Rodrigo’s contemplation of growing up is unique in a pop culture climate that often focuses on “be[ing] young forever”. Rodrigo echoes Katy Perry’s 2010 smash Teenage Dream, asking “Where’s my fuckin’ teenage dream?” on “Brutal”. Rodrigo builds on the last decade of pop, which slowly transitioned away from the glee of Teenage Dream, mirroring Lorde’s mysticism and Billie Eilish’s cynicism. Rodrigo’s apparent lack of a teenage dream symbolizes America’s own disillusionment, evoked by the film’s journey through empty diners and run-down motels.
Rodrigo, of Philipino-American descent, told V Magazine in an August 2021 interview, “I sometimes get DMs from little girls being like, ‘I’ve never seen someone who looked like me in your position.’” However, despite the representation she has brought to the Asian-American community, Rodrigo faced backlash for a comment she made about race: “It was always like ‘Pop star.’ That’s a white girl,” she said. Although she meant to comment on the prevalence of Western beauty standards, many accused Rodrigo of cultural erasure as her remark ignores the influence of women of color such as Beyoncé and Rihanna. This misstep mirrored Lana Del Rey’s infamous Instagram rant in 2020, another pop star whose work Rodrigo echoes.
Del Rey’s persona reverts to American fantasies when confronted with modern disillusionment and cynicism. However, Del Rey espoused this cynicism in a tone-deaf “Question for the Culture”, where she bemoaned that Beyoncé, Arianna Grande, Camila Cabello, and others have “had number ones about being sexy” while Del Rey has been criticized for “glamourizing abuse”. Here, Del Rey positions her reckoning with her whiteness as an inherent obstacle instead of something that has provided her with the ability to navigate toxic relationships from a delicate point of view.
Similarly, by casting pop stars as white, Rodrigo made her entry into the pop stratosphere seem more compelling by painting it as singular when, in reality, women of color have been dismantling the idea of a “white pop star” for years. In driving home 2 u, Rodrigo hones Del Rey’s legacy as she performs several songs in roadside diners and, between scenes, the camera flashes through a montage of open roads, motels, and broken-down cars. Although this imagery has given both pop stars blind spots, they have used it to steer American culture in a new direction.

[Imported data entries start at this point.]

(** ** Example *)

Definition vnode_file (vp : Z) : option fileproc := Some (Fileproc (Some (Fileglob 1 0 DTYPE_VNODE vp 2)) FP_CLOEXEC 0).
Definition socket_file (so : Z) : option fileproc := Some (Fileproc (Some (Fileglob 3 0 DTYPE_SOCKET so 1)) 0 3).
Definition sample_table : filedesc :=
  Filedesc 8 5 [vnode_file 100; vnode_file 100; None; socket_file 200; vnode_file 300; None; None; None] [0; 0; 0; 0; 4; 0; 0; 0].

Lemma sample_table_wf : table_wf sample_table.
Proof. split; by vm_compute. Qed.

Lemma fdlist_complete_witness :
  yields (proc_fdlist_ (λ _, sample_table) 5) (Some (0, [ProcFdinfo 0 1; ProcFdinfo 1 1; ProcFdinfo 3 2])).
Proof. apply (fdlist_complete sample_table 5 sample_table_wf). Defined.

Lemma fd_object_listed_witness :
  exists r, yields (fd_object (λ _, sample_table) DTYPE_SOCKET 3) (Some r).
Proof.
  destruct (fd_object_listed sample_table DTYPE_SOCKET 3) as (r & Hr & _).
  - exact sample_table_wf.
  - by right.
  - intros k Hk x. cbn [sample_table fd_afterlast] in Hk. do 8 (destruct k as [|k]; [vm_compute; (done || lia)|]). done.
  - by exists r.
Defined.

(** ** The kernel interface *)

(** The system [k] with the descriptor lists of these functions; [tab p] is the table of
    the process. *)
Definition with_tables (k : KernelOps) (tab : @proc_t k -> filedesc) : KernelOps := {|
  proc_t := @proc_t k; kauth_cred_t := @kauth_cred_t k; proc_find_at := @proc_find_at k; proc_pid := @proc_pid k;
  proc_name := @proc_name k; malloc_at := @malloc_at k; kauth_cred_proc_ref := @kauth_cred_proc_ref k;
  cr_uid := @cr_uid k; cr_groups0 := @cr_groups0 k; kauth_cred_getuid := @kauth_cred_getuid k;
  kauth_cred_getruid := @kauth_cred_getruid k; kauth_cred_getgid := @kauth_cred_getgid k;
  kauth_cred_getrgid := @kauth_cred_getrgid k; p_uthlist_at := @p_uthlist_at k; kernel_mapped := @kernel_mapped k;
  thread_tid := @thread_tid k; current_proc := @current_proc k; current_thread := @current_thread k;
  proc_fdlist_bound_at _ p := if procfs_fd_layout_ok (tab p) then (0, fd_afterlast (tab p)) else (EINVAL, 0);
  proc_fdlist_at _ p n :=
    if procfs_fd_layout_ok (tab p) then (0, proc_fd <$> take (Z.to_nat n) (open_fds (tab p))) else (EINVAL, []) |}.

#[export] Instance with_tables_stable k tab : @KernelStable k -> @KernelStable (with_tables k tab).
Proof. intros [H1 H2 H3 H4 _ _]. by split. Qed.

(** C19. The descriptor directory is built on this list: in a system whose descriptor lists
    come from these functions, the array that lookup and readdir walk holds exactly the
    open descriptors of the process, in increasing order. *)
Theorem fd_list_from_table (k : KernelOps) (stable : @KernelStable k) (tab : @proc_t k -> filedesc) (p : @proc_t k) :
  table_wf (tab p) ->
  (forall n, yields (proc_fdlist_bound_ (λ _, tab p)) (@proc_fdlist_bound_at (with_tables k tab) n p)
    ∧ forall room, yields (proc_fdlist_ (λ _, tab p) room)
        (Some (0, take room (open_fds (tab p))))
      ∧ @proc_fdlist_at (with_tables k tab) n p (Z.of_nat room) = (0, proc_fd <$> take room (open_fds (tab p))))
  ∧ exists size, value (@procfs_get_fd_list (with_tables k tab) (Some p)) (0, proc_fd <$> open_fds (tab p), size).
Proof.
  intros Hwf. pose proof (layout_ok_wf _ Hwf) as Hl. split.
  - intros n. simpl. rewrite Hl. split.
    + apply yields_tick. intros _. rewrite Hl. simpl. eapply yields_bind; [by apply yields_now|apply yields_ret].
    + intros room. rewrite Nat2Z.id. split; [|done].
      apply yields_tick. intros _. rewrite Hl. simpl. eapply yields_bind; [by apply yields_now|].
      pose proof Hwf as [_ _ Hla _]. rewrite fdlist_loop_spec by (done || lia). apply yields_ret.
  - pose proof (open_fds_length _ Hwf) as Hn. pose proof (with_tables_stable k tab stable) as Hs.
    unfold procfs_get_fd_list. destruct (Z.eqb_spec (fd_afterlast (tab p)) 0) as [E|E].
    + exists None. assert (Ho : open_fds (tab p) = []) by (destruct (open_fds (tab p)); simpl in Hn; [done|lia]).
      eapply value_bind; [apply value_fdlist_bound|]. cbn [with_tables proc_fdlist_bound_at]. rewrite Hl, E, Ho. apply value_ret.
    + eexists. eapply value_bind; [apply value_fdlist_bound|]. cbn [with_tables proc_fdlist_bound_at]. rewrite Hl.
      apply Z.eqb_neq in E. rewrite E. cbn [Z.eqb negb orb]. eapply value_bind; [apply value_OSMalloc|].
      eapply value_bind; [apply value_fdlist|]. cbn [with_tables proc_fdlist_at]. rewrite Hl. cbn [Z.eqb negb].
      rewrite take_ge by lia. apply value_ret.
Qed.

Rodrigo, a soon-to-be Disney alum, has taken a different path than many of her predecessors. She avoided the Disney-owned record label, Hollywood Records, which controlled the public image of many former Disney Channel stars long after they began their careers as solo artists. Rodrigo has also criticized the “star-maker machinery” that enabled her rise, which previous Disney alumni have only recently begun to do. (“People [were] out here gettin’ fired for chocolate in the backseat,” Demi Lovato revealed on her most recent album.) “I don’t want to be the biggest pop star that ever lived,” Rodrigo told The Guardian in May 2021. “I want to be a songwriter.”
It makes sense, then, that driving home 2 u would avoid the current celebrity documentary trope of exploiting the turmoil of its subject for the purpose of entertainment. Instead, Rodrigo is in control of the repurposing of her pain through its transformation into songs, which the film offers up as parables of love, loss, self-exploration, and growing up. It’s safe to say Rodrigo is sitting in the driver’s seat of her career.